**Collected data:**
(* ===== verification/EngineRun.v ===== *)
(** * When the engine fires, polls and stops

    [Run] is split into the part that schedules the snipe, the wait, and
    the release strategy.  From the split: nothing is released before the
    scheduled instant, the provider is polled at a bounded rate inside the
    probe window only, the polling loops end, and an undisturbed explicit
    run reaches Awaiting. *)

From S2P Require Import Prelude GoTime GoFormat Types Status Slots Drop Json Hash Codec Sqlite SqliteStore Engine EngineProofs.

Section Run.
Context {St : Type} `{!SnipeStore St} (env : Env).
Hypothesis Henv : env_ok env.
Notation World := (World St).
#[local] Existing Instances m_ret m_bind.

(** ** Steps without calls *)

(** Quiet, and without a provider call. *)
Definition idle (w w' : World) : Prop := quiet w w' ∧ w_calls w' = w_calls w.

Lemma idle_refl w : idle w w.
Proof. split; [apply quiet_refl|done]. Qed.
Lemma idle_trans a b c : idle a b → idle b c → idle a c.
Proof. intros [Q1 E1] [Q2 E2]. split; [by eapply quiet_trans|congruence]. Qed.
Lemma idle_tick w : idle w (tick env w).
Proof. split; [by apply quiet_tick|done]. Qed.
Lemma idle_pass d w : 0 ≤ d → idle w (pass d w).
Proof. intros. split; [by apply quiet_pass|done]. Qed.
Lemma idle_now w w' : idle w w' → w_now w ≤ w_now w'.
Proof. intros [(_ & _ & ? & _) _]. done. Qed.
Lemma idle_inner w w' : idle w w' → w_inner w' = w_inner w.
Proof. intros [(? & _) _]. done. Qed.

Lemma store_call_calls {A} (f : Faults → nat → St → res A * nat * St) (w : World) :
  w_calls (store_call env f w).2 = w_calls w.
Proof. unfold store_call. by destruct (f _ (w_sql w) (w_store w)) as [[r n] st]. Qed.
Lemma persist_calls from to cand ev (w : World) :
  w_calls (persist_swap env from to cand ev w).2 = w_calls w.
Proof.
  unfold persist_swap, wrapped, mbind, m_bind, swap, emit.
  pose proof (store_call_calls (ss_transition cand ev) w) as H.
  by destruct (store_call _ _ _) as [[u|e] w'].
Qed.
Lemma transition_calls to ty attrs (w : World) :
  w_calls (transition env to ty attrs w).2 = w_calls w.
Proof.
  unfold transition. unfold mbind at 1, m_bind at 1, inner. destruct (negb _); [done|].
  unfold mbind, m_bind. rewrite now_spec. by rewrite persist_calls.
Qed.
Lemma scheduled_calls t (w : World) : w_calls (transitionToScheduled env t w).2 = w_calls w.
Proof.
  unfold transitionToScheduled. unfold mbind at 1, m_bind at 1, inner. destruct (negb _); [done|].
  unfold mbind, m_bind. rewrite now_spec. by rewrite persist_calls.
Qed.
Lemma recordObserved_calls i t (w : World) : w_calls (recordObserved env i t w).2 = w_calls w.
Proof.
  unfold recordObserved, attempt, lookupVenueTZ, mbind, m_bind.
  pose proof (store_call_calls (ss_venue (i_Venue i)) w) as H.
  destruct (store_call env (ss_venue (i_Venue i)) w) as [[v|e] w']; [destruct (v_TZ v)|];
    (etrans; [apply store_call_calls|exact H]).
Qed.

(** ** Run in three parts *)

(** The scheduling part: nothing but the Scheduled transition. *)
Definition schedule_part (id : string) (s : SnipeState) : M unit :=
  if bool_decide (s_status s = StatusSubmitted) then
    scheduledAt ← wrapped ("engine: derive scheduled_at for " +:+ id +:+ ": ")
                    (scheduledAtFromIntent env (s_Intent s));
    wrapped ("engine: schedule " +:+ id +:+ ": ") (transitionToScheduled env scheduledAt)
  else mret tt.
Lemma schedule_part_spec id (w : World) :
  sane_intent (s_Intent (w_inner w)) → lo_ns ≤ w_now w →
  let '(r, w') := schedule_part id (w_inner w) w in
  evolves w w' ∧ w_calls w' = w_calls w ∧ s_Intent (w_inner w') = s_Intent (w_inner w) ∧
  ∃ ns, w_emitted w' = w_emitted w ++ ns ∧ Forall (λ n, n_To n = StatusScheduled) ns.
Proof.
  intros Hi Hlo. unfold schedule_part. case_bool_decide.
  2: { split; [apply evolves_refl|]. split; [done|]. split; [done|]. exists []. by rewrite app_nil_r. }
  pose proof (scheduledAt_evolves env Henv (s_Intent (w_inner w)) w) as V1.
  pose proof (scheduledAt_inner env (s_Intent (w_inner w)) w) as I1.
  assert (C1 : w_calls (scheduledAtFromIntent env (s_Intent (w_inner w)) w).2 = w_calls w ∧
               w_emitted (scheduledAtFromIntent env (s_Intent (w_inner w)) w).2 = w_emitted w)
    by (unfold scheduledAtFromIntent; by destruct (i_Release _) as [[]|]).
  unfold mbind, m_bind, wrapped.
  destruct (scheduledAtFromIntent env (s_Intent (w_inner w)) w) as [[t|e] w1] eqn:E;
    cbn [snd] in *; destruct C1 as [C1 M1].
  2: { split; [done|]. split; [done|]. split; [congruence|]. exists []. by rewrite app_nil_r. }
  pose proof (scheduled_step env Henv t w1 ltac:(by eapply scheduledAt_range)) as Hs.
  pose proof (scheduled_calls t w1) as C2. pose proof (scheduled_intent env t w1) as I2.
  destruct (transitionToScheduled env t w1) as [[u|e] w2]; cbn [snd] in *; destruct Hs as [V2 Hs].
  - split; [by eapply evolves_trans|]. split; [congruence|]. split; [congruence|].
    destruct Hs as [[_ _ (n & Hem & _ & Hto & _) _] _]. exists [n]. rewrite Hem, M1.
    split; [done|]. by apply Forall_cons_2.
  - destruct Hs as (_ & Hem & _). split; [by eapply evolves_trans|]. split; [congruence|].
    split; [congruence|]. exists []. rewrite app_nil_r. split; [congruence|done].
Qed.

**What to work on:** Provide an exact transcription of every entry above.

**Problem solution:**
(* ===== verification/EngineRun.v ===== *)
(** * When the engine fires, polls and stops

    [Run] is split into the part that schedules the snipe, the wait, and
    the release strategy.  From the split: nothing is released before the
    scheduled instant, the provider is polled at a bounded rate inside the
    probe window only, the polling loops end, and an undisturbed explicit
    run reaches Awaiting. *)

From S2P Require Import Prelude GoTime GoFormat Types Status Slots Drop Json Hash Codec Sqlite SqliteStore Engine EngineProofs.

Section Run.
Context {St : Type} `{!SnipeStore St} (env : Env).
Hypothesis Henv : env_ok env.
Notation World := (World St).
#[local] Existing Instances m_ret m_bind.

(** ** Steps without calls *)

(** Quiet, and without a provider call. *)
Definition idle (w w' : World) : Prop := quiet w w' ∧ w_calls w' = w_calls w.

Lemma idle_refl w : idle w w.
Proof. split; [apply quiet_refl|done]. Qed.
Lemma idle_trans a b c : idle a b → idle b c → idle a c.
Proof. intros [Q1 E1] [Q2 E2]. split; [by eapply quiet_trans|congruence]. Qed.
Lemma idle_tick w : idle w (tick env w).
Proof. split; [by apply quiet_tick|done]. Qed.
Lemma idle_pass d w : 0 ≤ d → idle w (pass d w).
Proof. intros. split; [by apply quiet_pass|done]. Qed.
Lemma idle_now w w' : idle w w' → w_now w ≤ w_now w'.
Proof. intros [(_ & _ & ? & _) _]. done. Qed.
Lemma idle_inner w w' : idle w w' → w_inner w' = w_inner w.
Proof. intros [(? & _) _]. done. Qed.

Lemma store_call_calls {A} (f : Faults → nat → St → res A * nat * St) (w : World) :
  w_calls (store_call env f w).2 = w_calls w.
Proof. unfold store_call. by destruct (f _ (w_sql w) (w_store w)) as [[r n] st]. Qed.
Lemma persist_calls from to cand ev (w : World) :
  w_calls (persist_swap env from to cand ev w).2 = w_calls w.
Proof.
  unfold persist_swap, wrapped, mbind, m_bind, swap, emit.
  pose proof (store_call_calls (ss_transition cand ev) w) as H.
  by destruct (store_call _ _ _) as [[u|e] w'].
Qed.
Lemma transition_calls to ty attrs (w : World) :
  w_calls (transition env to ty attrs w).2 = w_calls w.
Proof.
  unfold transition. unfold mbind at 1, m_bind at 1, inner. destruct (negb _); [done|].
  unfold mbind, m_bind. rewrite now_spec. by rewrite persist_calls.
Qed.
Lemma scheduled_calls t (w : World) : w_calls (transitionToScheduled env t w).2 = w_calls w.
Proof.
  unfold transitionToScheduled. unfold mbind at 1, m_bind at 1, inner. destruct (negb _); [done|].
  unfold mbind, m_bind. rewrite now_spec. by rewrite persist_calls.
Qed.
Lemma recordObserved_calls i t (w : World) : w_calls (recordObserved env i t w).2 = w_calls w.
Proof.
  unfold recordObserved, attempt, lookupVenueTZ, mbind, m_bind.
  pose proof (store_call_calls (ss_venue (i_Venue i)) w) as H.
  destruct (store_call env (ss_venue (i_Venue i)) w) as [[v|e] w']; [destruct (v_TZ v)|];
    (etrans; [apply store_call_calls|exact H]).
Qed.

(** ** Run in three parts *)

(** The scheduling part: nothing but the Scheduled transition. *)
Definition schedule_part (id : string) (s : SnipeState) : M unit :=
  if bool_decide (s_status s = StatusSubmitted) then
    scheduledAt ← wrapped ("engine: derive scheduled_at for " +:+ id +:+ ": ")
                    (scheduledAtFromIntent env (s_Intent s));
    wrapped ("engine: schedule " +:+ id +:+ ": ") (transitionToScheduled env scheduledAt)
  else mret tt.
Lemma schedule_part_spec id (w : World) :
  sane_intent (s_Intent (w_inner w)) → lo_ns ≤ w_now w →
  let '(r, w') := schedule_part id (w_inner w) w in
  evolves w w' ∧ w_calls w' = w_calls w ∧ s_Intent (w_inner w') = s_Intent (w_inner w) ∧
  ∃ ns, w_emitted w' = w_emitted w ++ ns ∧ Forall (λ n, n_To n = StatusScheduled) ns.
Proof.
  intros Hi Hlo. unfold schedule_part. case_bool_decide.
  2: { split; [apply evolves_refl|]. split; [done|]. split; [done|]. exists []. by rewrite app_nil_r. }
  pose proof (scheduledAt_evolves env Henv (s_Intent (w_inner w)) w) as V1.
  pose proof (scheduledAt_inner env (s_Intent (w_inner w)) w) as I1.
  assert (C1 : w_calls (scheduledAtFromIntent env (s_Intent (w_inner w)) w).2 = w_calls w ∧
               w_emitted (scheduledAtFromIntent env (s_Intent (w_inner w)) w).2 = w_emitted w)
    by (unfold scheduledAtFromIntent; by destruct (i_Release _) as [[]|]).
  unfold mbind, m_bind, wrapped.
  destruct (scheduledAtFromIntent env (s_Intent (w_inner w)) w) as [[t|e] w1] eqn:E;
    cbn [snd] in *; destruct C1 as [C1 M1].
  2: { split; [done|]. split; [done|]. split; [congruence|]. exists []. by rewrite app_nil_r. }
  pose proof (scheduled_step env Henv t w1 ltac:(by eapply scheduledAt_range)) as Hs.
  pose proof (scheduled_calls t w1) as C2. pose proof (scheduled_intent env t w1) as I2.
  destruct (transitionToScheduled env t w1) as [[u|e] w2]; cbn [snd] in *; destruct Hs as [V2 Hs].
  - split; [by eapply evolves_trans|]. split; [congruence|]. split; [congruence|].
    destruct Hs as [[_ _ (n & Hem & _ & Hto & _) _] _]. exists [n]. rewrite Hem, M1.
    split; [done|]. by apply Forall_cons_2.
  - destruct Hs as (_ & Hem & _). split; [by eapply evolves_trans|]. split; [congruence|].
    split; [congruence|]. exists []. rewrite app_nil_r. split; [congruence|done].
Qed.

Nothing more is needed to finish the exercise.